▸ Task to complete:
Carry over every entry exactly as it appears in the records.

▸ Extracted material:
(** C34: loads are single-flight and no waiter is stranded. However misses, refreshes, joins,
    completions, failures, cancelled owners, writes and invalidations interleave from a new
    engine, each key has at most one load that has not ended, it is the one the stripe hands to
    callers that join, and exactly the loads that have not ended have an owner left to end
    them; so the next miss on a key joins its load or starts the only one. *)
Theorem one_load_per_key (cap : Z) (tti : option Z) (weigher : option (Bytes -> V -> Z))
    (e : Engine V) (O : Owners) (Hreach : rtc load_step (engine_new cap tti weigher, ∅) (e, O)) :
  (forall k id id', (k, id) ∈ O -> (k, id') ∈ O -> id = id') /\
  (forall id, ended e id = Some false <-> exists k, (k, id) ∈ O) /\
  (forall k now e' id, miss_or_join e k now = (e', JJoin id) -> (k, id) ∈ O /\ ended e id = Some false) /\
  (forall k now e' id, miss_or_join e k now = (e', JOwner id) ->
     (forall id', (k, id') ∉ O) /\ ended e' id = Some false).
Proof.
  assert (Hok : loads_ok (e, O)).
  { remember (engine_new cap tti weigher, ∅) as s0 eqn:Hs0. remember (e, O) as s eqn:Hs.
    assert (H0 : loads_ok s0) by (subst s0; apply loads_ok_new).
    clear Hs0 Hs e O. induction Hreach as [|s1 s2 s3 Hst _ IH]; [done|]. apply IH. by eapply load_step_ok. }
  pose proof Hok as [H1 H2 H3 H4 H5 H6]. cbn [fst snd] in *. split_and!.
  - intros k id id' Ha Hb. apply H2 in Ha, Hb. congruence.
  - intros id. split; [apply H4|]. intros [k Hk]. by apply (H3 k).
  - intros k now e' id Hm. unfold miss_or_join in Hm. destruct (visible e k now); [done|].
    destruct (st_inflight _ !! k) as [j|] eqn:Ei; [|by destruct (register_load e k)].
    injection Hm as _ <-. apply H2 in Ei. split; [done|by apply (H3 k)].
  - intros k now e' id Hm. pose proof (load_step_ok _ _ (ls_own e O k now e' id Hm) Hok) as Hok'.
    unfold miss_or_join in Hm. destruct (visible e k now); [done|].
    destruct (st_inflight _ !! k) as [j|] eqn:Ei; [done|]. split.
    + intros id' Hin. apply H2 in Hin. unfold registered in Hin. congruence.
    + apply (lo_pending _ Hok' k). cbn. set_solver.
Qed.

End Protocol.

(** A miss on a new engine owns the load of its key, and the next caller joins it. *)
Lemma one_load_per_key_witness :
  rtc (load_step (R:=LwwResolver)) (empty_engine, ∅) ((register_load empty_engine [9]).1, {[ ([9], 0%nat) ]} ∪ ∅) /\
  forall e', miss_or_join (register_load empty_engine [9]).1 [9] 1000 = (e', JJoin 0) ->
    ([9], 0%nat) ∈ ({[ ([9], 0%nat) ]} ∪ ∅ : Owners).
Proof.
  assert (Hr : rtc (load_step (R:=LwwResolver)) (empty_engine, ∅) ((register_load empty_engine [9]).1, {[ ([9], 0%nat) ]} ∪ ∅)).
  { eapply rtc_once, (ls_own (R:=LwwResolver) _ _ _ 1000). reflexivity. }
  split; [exact Hr|]. destruct (one_load_per_key (R:=LwwResolver) _ _ _ _ _ Hr) as (_ & _ & Hj & _).
  intros e' He. exact (proj1 (Hj _ _ _ _ He)).
Defined.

▸ Result of the task:
(** C34: loads are single-flight and no waiter is stranded. However misses, refreshes, joins,
    completions, failures, cancelled owners, writes and invalidations interleave from a new
    engine, each key has at most one load that has not ended, it is the one the stripe hands to
    callers that join, and exactly the loads that have not ended have an owner left to end
    them; so the next miss on a key joins its load or starts the only one. *)
Theorem one_load_per_key (cap : Z) (tti : option Z) (weigher : option (Bytes -> V -> Z))
    (e : Engine V) (O : Owners) (Hreach : rtc load_step (engine_new cap tti weigher, ∅) (e, O)) :
  (forall k id id', (k, id) ∈ O -> (k, id') ∈ O -> id = id') /\
  (forall id, ended e id = Some false <-> exists k, (k, id) ∈ O) /\
  (forall k now e' id, miss_or_join e k now = (e', JJoin id) -> (k, id) ∈ O /\ ended e id = Some false) /\
  (forall k now e' id, miss_or_join e k now = (e', JOwner id) ->
     (forall id', (k, id') ∉ O) /\ ended e' id = Some false).
Proof.
  assert (Hok : loads_ok (e, O)).
  { remember (engine_new cap tti weigher, ∅) as s0 eqn:Hs0. remember (e, O) as s eqn:Hs.
    assert (H0 : loads_ok s0) by (subst s0; apply loads_ok_new).
    clear Hs0 Hs e O. induction Hreach as [|s1 s2 s3 Hst _ IH]; [done|]. apply IH. by eapply load_step_ok. }
  pose proof Hok as [H1 H2 H3 H4 H5 H6]. cbn [fst snd] in *. split_and!.
  - intros k id id' Ha Hb. apply H2 in Ha, Hb. congruence.
  - intros id. split; [apply H4|]. intros [k Hk]. by apply (H3 k).
  - intros k now e' id Hm. unfold miss_or_join in Hm. destruct (visible e k now); [done|].
    destruct (st_inflight _ !! k) as [j|] eqn:Ei; [|by destruct (register_load e k)].
    injection Hm as _ <-. apply H2 in Ei. split; [done|by apply (H3 k)].
  - intros k now e' id Hm. pose proof (load_step_ok _ _ (ls_own e O k now e' id Hm) Hok) as Hok'.
    unfold miss_or_join in Hm. destruct (visible e k now); [done|].
    destruct (st_inflight _ !! k) as [j|] eqn:Ei; [done|]. split.
    + intros id' Hin. apply H2 in Hin. unfold registered in Hin. congruence.
    + apply (lo_pending _ Hok' k). cbn. set_solver.
Qed.

End Protocol.

(** A miss on a new engine owns the load of its key, and the next caller joins it. *)
Lemma one_load_per_key_witness :
  rtc (load_step (R:=LwwResolver)) (empty_engine, ∅) ((register_load empty_engine [9]).1, {[ ([9], 0%nat) ]} ∪ ∅) /\
  forall e', miss_or_join (register_load empty_engine [9]).1 [9] 1000 = (e', JJoin 0) ->
    ([9], 0%nat) ∈ ({[ ([9], 0%nat) ]} ∪ ∅ : Owners).
Proof.
  assert (Hr : rtc (load_step (R:=LwwResolver)) (empty_engine, ∅) ((register_load empty_engine [9]).1, {[ ([9], 0%nat) ]} ∪ ∅)).
  { eapply rtc_once, (ls_own (R:=LwwResolver) _ _ _ 1000). reflexivity. }
  split; [exact Hr|]. destruct (one_load_per_key (R:=LwwResolver) _ _ _ _ _ Hr) as (_ & _ & Hj & _).
  intros e' He. exact (proj1 (Hj _ _ _ _ He)).
Defined.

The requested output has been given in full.